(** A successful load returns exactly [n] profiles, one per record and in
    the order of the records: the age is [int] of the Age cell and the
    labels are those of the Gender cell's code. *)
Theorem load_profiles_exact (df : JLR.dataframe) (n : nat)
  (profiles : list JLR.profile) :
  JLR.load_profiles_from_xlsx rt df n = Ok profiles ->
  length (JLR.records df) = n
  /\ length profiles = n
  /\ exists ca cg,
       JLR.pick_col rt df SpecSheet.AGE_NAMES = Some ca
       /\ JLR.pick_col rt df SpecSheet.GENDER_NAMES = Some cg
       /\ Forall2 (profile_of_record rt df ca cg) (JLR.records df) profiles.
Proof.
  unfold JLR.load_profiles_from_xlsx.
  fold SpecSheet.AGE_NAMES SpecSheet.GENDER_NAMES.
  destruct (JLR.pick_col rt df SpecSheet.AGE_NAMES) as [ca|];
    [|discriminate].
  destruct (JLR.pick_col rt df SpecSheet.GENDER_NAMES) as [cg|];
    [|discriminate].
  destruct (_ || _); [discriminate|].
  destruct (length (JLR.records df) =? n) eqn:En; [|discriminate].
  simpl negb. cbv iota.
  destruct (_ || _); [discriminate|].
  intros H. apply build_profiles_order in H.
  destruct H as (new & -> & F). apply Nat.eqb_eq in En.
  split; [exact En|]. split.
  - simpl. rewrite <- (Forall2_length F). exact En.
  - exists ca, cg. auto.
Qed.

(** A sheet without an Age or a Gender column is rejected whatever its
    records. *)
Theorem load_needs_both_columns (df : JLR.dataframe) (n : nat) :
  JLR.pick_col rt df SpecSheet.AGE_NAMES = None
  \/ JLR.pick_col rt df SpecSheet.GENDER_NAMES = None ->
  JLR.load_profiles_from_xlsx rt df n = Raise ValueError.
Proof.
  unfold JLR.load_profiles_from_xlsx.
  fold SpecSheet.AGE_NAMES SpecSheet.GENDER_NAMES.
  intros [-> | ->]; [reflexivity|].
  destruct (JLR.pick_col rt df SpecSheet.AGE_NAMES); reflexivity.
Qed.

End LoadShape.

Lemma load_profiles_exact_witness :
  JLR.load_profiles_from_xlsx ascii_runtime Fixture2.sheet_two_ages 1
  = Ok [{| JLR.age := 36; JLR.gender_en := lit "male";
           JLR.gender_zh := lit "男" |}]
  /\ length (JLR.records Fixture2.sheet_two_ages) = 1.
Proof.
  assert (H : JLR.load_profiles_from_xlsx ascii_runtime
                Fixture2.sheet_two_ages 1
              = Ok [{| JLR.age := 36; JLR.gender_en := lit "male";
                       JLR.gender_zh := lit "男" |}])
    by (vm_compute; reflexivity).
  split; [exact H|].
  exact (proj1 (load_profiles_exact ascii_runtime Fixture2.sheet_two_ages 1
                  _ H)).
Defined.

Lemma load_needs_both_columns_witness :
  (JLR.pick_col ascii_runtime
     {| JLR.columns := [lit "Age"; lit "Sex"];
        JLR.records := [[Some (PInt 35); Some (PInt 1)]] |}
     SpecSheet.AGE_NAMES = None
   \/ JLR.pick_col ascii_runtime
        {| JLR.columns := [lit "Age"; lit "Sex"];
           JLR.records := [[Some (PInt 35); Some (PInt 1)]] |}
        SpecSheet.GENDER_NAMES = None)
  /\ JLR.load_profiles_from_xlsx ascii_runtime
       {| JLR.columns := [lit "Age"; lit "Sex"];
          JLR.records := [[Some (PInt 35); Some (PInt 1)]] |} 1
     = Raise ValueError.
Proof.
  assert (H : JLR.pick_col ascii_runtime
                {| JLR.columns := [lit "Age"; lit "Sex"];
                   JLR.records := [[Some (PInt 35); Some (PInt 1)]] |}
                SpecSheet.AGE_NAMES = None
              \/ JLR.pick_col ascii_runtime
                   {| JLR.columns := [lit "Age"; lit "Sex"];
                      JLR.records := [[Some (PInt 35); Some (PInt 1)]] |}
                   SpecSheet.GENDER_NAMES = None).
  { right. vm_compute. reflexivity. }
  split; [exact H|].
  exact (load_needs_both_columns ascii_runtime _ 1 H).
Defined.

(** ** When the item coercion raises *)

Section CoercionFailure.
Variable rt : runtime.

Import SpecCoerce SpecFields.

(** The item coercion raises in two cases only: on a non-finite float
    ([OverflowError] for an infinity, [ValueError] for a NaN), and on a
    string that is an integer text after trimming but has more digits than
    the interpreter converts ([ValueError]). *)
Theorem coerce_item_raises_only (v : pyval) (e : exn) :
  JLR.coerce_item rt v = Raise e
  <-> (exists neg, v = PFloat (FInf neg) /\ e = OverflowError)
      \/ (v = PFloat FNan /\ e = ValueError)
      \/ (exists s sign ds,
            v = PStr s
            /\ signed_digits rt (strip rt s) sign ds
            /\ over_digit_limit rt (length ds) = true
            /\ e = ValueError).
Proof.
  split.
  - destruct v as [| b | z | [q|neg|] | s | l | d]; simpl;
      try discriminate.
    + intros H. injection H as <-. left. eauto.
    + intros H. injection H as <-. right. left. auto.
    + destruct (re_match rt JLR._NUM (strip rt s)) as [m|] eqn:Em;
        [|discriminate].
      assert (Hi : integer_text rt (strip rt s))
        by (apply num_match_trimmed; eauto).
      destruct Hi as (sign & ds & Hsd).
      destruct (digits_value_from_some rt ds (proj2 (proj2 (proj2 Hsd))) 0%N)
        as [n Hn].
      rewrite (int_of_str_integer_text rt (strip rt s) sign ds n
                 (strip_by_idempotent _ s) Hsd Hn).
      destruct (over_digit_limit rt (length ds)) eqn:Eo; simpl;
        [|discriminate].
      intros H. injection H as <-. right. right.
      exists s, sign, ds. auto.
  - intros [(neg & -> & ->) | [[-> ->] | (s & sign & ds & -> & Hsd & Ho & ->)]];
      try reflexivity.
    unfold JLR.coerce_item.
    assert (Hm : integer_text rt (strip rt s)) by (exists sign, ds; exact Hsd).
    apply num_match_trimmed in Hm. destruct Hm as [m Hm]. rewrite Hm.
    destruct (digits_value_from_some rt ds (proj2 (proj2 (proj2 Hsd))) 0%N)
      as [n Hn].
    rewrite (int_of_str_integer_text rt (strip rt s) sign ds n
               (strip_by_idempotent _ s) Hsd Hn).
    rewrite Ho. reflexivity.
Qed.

...

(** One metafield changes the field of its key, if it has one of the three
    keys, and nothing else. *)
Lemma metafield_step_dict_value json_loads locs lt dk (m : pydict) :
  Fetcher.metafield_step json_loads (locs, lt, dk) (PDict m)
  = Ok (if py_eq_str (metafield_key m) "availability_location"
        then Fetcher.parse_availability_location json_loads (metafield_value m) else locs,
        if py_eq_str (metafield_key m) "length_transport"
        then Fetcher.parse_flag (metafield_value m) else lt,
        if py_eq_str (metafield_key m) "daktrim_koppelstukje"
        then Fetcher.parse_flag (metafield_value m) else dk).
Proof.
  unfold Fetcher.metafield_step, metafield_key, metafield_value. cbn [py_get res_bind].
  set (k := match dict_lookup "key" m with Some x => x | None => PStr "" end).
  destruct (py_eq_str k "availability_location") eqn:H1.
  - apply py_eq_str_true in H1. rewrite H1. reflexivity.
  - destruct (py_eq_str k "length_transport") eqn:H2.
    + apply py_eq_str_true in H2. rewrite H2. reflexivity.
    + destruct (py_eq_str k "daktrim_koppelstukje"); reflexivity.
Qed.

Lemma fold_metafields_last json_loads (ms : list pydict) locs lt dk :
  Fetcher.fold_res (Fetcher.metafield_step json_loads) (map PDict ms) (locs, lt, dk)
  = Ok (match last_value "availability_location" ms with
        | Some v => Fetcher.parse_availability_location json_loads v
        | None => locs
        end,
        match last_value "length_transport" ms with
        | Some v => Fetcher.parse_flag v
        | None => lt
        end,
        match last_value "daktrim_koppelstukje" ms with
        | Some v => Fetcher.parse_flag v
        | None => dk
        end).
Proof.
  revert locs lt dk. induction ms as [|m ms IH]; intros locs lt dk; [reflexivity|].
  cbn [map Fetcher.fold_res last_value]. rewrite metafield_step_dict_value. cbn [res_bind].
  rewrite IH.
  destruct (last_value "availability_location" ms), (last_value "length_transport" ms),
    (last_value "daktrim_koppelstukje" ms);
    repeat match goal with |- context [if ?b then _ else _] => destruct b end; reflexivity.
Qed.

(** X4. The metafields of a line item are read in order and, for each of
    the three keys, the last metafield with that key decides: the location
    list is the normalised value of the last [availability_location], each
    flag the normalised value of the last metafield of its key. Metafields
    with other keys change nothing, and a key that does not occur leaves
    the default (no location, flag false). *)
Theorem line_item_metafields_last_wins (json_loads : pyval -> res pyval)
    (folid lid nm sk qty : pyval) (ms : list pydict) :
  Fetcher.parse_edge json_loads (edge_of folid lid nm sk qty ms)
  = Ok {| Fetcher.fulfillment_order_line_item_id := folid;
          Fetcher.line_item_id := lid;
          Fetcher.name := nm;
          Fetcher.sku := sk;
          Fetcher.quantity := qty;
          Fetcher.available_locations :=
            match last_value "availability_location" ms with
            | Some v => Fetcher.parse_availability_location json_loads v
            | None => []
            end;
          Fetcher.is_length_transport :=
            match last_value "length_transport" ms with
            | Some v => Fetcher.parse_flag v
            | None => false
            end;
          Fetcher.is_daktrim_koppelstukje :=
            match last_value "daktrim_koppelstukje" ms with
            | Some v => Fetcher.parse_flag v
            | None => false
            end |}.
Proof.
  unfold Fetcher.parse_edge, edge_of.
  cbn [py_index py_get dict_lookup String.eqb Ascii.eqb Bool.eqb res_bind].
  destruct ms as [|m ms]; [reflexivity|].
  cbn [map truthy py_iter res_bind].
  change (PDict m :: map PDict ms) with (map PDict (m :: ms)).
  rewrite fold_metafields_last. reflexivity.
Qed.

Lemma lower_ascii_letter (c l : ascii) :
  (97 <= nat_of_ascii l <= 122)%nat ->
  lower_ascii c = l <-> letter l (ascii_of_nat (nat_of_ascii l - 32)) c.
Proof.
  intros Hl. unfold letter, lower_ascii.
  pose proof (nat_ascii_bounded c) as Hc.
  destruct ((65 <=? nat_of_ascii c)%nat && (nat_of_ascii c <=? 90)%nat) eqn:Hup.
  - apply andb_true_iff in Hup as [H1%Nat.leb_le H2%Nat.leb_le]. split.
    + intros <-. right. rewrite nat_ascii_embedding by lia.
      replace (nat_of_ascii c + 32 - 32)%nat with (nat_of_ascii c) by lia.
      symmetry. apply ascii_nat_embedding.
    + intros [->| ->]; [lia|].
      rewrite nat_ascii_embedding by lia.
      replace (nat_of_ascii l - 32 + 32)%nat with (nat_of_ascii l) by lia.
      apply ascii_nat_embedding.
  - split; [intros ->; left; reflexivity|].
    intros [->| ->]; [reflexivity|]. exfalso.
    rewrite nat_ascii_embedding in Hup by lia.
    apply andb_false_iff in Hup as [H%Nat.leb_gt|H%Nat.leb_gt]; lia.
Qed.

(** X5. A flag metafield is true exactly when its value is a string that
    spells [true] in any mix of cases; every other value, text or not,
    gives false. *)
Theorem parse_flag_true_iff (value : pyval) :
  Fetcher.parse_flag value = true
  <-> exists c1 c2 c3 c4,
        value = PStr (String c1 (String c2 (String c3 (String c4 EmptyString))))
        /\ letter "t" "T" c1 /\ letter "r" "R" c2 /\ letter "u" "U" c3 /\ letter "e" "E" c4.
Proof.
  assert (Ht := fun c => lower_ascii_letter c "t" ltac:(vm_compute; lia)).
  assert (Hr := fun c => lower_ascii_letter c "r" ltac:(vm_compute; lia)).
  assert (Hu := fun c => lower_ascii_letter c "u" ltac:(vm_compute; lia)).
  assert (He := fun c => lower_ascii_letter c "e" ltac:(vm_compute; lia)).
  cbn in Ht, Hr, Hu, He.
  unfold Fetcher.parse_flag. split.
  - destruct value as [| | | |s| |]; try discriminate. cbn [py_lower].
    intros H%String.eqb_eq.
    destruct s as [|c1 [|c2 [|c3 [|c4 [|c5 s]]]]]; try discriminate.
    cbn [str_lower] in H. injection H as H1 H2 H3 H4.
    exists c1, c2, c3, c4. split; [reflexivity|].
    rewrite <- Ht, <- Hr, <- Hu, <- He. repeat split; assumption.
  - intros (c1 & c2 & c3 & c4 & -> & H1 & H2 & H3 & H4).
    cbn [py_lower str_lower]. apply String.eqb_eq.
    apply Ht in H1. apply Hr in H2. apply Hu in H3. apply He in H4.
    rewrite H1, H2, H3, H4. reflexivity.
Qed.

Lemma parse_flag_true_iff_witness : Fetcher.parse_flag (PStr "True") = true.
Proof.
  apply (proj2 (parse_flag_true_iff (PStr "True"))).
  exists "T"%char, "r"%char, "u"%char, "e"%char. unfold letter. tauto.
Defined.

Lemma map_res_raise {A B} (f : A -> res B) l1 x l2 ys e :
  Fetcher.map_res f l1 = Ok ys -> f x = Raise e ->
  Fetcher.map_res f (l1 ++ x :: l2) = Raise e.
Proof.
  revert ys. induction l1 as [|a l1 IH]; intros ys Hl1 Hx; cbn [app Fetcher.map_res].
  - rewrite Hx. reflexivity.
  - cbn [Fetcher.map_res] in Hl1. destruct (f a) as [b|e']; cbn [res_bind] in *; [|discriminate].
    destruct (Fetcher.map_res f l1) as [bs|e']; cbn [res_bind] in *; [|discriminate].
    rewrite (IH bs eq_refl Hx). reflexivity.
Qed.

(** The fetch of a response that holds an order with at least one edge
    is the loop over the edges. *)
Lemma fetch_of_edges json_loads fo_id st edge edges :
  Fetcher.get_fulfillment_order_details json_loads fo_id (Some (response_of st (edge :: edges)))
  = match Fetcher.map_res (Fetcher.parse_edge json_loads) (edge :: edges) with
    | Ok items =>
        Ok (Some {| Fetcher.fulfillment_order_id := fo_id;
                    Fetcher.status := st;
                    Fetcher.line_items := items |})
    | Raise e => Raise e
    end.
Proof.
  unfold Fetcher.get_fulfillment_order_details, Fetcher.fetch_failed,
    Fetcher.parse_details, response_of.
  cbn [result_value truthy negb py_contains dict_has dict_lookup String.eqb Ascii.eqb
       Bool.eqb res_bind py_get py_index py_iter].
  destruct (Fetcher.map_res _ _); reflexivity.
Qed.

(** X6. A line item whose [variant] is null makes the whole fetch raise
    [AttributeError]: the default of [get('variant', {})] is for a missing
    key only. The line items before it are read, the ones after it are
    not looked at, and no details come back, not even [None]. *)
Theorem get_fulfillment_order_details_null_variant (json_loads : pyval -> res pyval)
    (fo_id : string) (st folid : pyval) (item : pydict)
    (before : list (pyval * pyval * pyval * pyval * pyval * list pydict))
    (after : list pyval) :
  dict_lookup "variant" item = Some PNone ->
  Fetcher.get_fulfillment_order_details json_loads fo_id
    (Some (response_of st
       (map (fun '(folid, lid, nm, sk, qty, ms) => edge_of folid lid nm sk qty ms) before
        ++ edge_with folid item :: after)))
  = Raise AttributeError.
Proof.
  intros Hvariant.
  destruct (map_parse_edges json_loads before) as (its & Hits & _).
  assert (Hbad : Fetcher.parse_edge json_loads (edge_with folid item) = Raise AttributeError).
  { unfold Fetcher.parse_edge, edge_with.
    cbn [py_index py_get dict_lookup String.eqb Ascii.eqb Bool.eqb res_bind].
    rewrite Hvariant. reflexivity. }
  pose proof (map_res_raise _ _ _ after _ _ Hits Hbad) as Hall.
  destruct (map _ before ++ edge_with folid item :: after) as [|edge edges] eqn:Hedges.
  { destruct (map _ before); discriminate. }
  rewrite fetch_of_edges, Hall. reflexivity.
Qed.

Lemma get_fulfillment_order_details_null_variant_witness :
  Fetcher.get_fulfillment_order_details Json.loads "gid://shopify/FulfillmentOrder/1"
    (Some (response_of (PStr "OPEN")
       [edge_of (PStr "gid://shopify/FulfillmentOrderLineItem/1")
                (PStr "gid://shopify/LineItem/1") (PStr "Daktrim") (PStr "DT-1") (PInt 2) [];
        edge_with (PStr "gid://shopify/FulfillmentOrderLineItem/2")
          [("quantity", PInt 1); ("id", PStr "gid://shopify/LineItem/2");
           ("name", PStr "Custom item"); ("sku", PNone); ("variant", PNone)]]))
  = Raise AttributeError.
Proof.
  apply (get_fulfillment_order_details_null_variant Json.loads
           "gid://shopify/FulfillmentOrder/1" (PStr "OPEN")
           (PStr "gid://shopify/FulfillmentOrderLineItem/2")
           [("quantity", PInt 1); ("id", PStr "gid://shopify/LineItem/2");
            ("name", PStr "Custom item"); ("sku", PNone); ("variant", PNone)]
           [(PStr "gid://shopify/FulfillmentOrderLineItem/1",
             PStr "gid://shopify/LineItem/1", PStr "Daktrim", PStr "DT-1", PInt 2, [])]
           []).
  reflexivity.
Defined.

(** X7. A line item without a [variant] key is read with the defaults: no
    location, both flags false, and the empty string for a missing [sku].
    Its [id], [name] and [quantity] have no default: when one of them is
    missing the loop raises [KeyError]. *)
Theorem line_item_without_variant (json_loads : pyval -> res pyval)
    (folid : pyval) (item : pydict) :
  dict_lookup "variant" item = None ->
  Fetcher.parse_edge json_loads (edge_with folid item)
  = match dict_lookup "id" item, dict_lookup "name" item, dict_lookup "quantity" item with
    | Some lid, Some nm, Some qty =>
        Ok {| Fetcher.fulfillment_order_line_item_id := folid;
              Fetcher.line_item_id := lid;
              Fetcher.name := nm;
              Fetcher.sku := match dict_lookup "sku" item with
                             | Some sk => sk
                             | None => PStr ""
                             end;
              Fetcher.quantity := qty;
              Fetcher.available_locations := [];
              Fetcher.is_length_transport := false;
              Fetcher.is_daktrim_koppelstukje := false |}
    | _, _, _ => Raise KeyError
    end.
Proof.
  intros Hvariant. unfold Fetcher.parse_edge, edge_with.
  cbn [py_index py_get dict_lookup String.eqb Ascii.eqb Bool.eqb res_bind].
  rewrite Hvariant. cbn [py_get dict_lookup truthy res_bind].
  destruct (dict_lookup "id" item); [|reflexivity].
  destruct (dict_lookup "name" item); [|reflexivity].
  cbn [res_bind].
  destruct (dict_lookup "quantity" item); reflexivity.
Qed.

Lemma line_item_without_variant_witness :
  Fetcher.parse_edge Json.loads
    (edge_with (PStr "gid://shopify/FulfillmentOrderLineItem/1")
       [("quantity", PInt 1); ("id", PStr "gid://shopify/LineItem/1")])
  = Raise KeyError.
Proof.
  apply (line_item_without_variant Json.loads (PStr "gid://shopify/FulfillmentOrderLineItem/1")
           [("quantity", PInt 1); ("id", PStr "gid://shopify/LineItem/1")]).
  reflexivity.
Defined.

--

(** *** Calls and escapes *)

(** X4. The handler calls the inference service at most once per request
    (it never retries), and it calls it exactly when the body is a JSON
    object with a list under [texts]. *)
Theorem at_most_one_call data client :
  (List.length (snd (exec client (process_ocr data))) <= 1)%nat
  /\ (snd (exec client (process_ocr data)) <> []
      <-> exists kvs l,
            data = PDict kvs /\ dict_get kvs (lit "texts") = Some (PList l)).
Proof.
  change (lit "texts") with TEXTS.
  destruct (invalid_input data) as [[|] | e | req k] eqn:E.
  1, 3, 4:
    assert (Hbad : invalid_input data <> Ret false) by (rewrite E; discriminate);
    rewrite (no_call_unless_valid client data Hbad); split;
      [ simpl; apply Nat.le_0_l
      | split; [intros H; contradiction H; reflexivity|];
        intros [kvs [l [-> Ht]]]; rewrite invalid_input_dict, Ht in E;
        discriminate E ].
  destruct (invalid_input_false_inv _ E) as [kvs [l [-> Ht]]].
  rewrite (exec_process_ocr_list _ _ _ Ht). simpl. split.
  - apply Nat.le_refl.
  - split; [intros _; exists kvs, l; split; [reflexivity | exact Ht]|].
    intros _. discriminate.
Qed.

Work item:
Pull out all lines from the listing that contain the string "sign".

The answer:
      \/ (exists s sign ds,
            /\ signed_digits rt (strip rt s) sign ds
      destruct Hi as (sign & ds & Hsd).
      rewrite (int_of_str_integer_text rt (strip rt s) sign ds n
      exists s, sign, ds. auto.
  - intros [(neg & -> & ->) | [[-> ->] | (s & sign & ds & -> & Hsd & Ho & ->)]];
    assert (Hm : integer_text rt (strip rt s)) by (exists sign, ds; exact Hsd).
    rewrite (int_of_str_integer_text rt (strip rt s) sign ds n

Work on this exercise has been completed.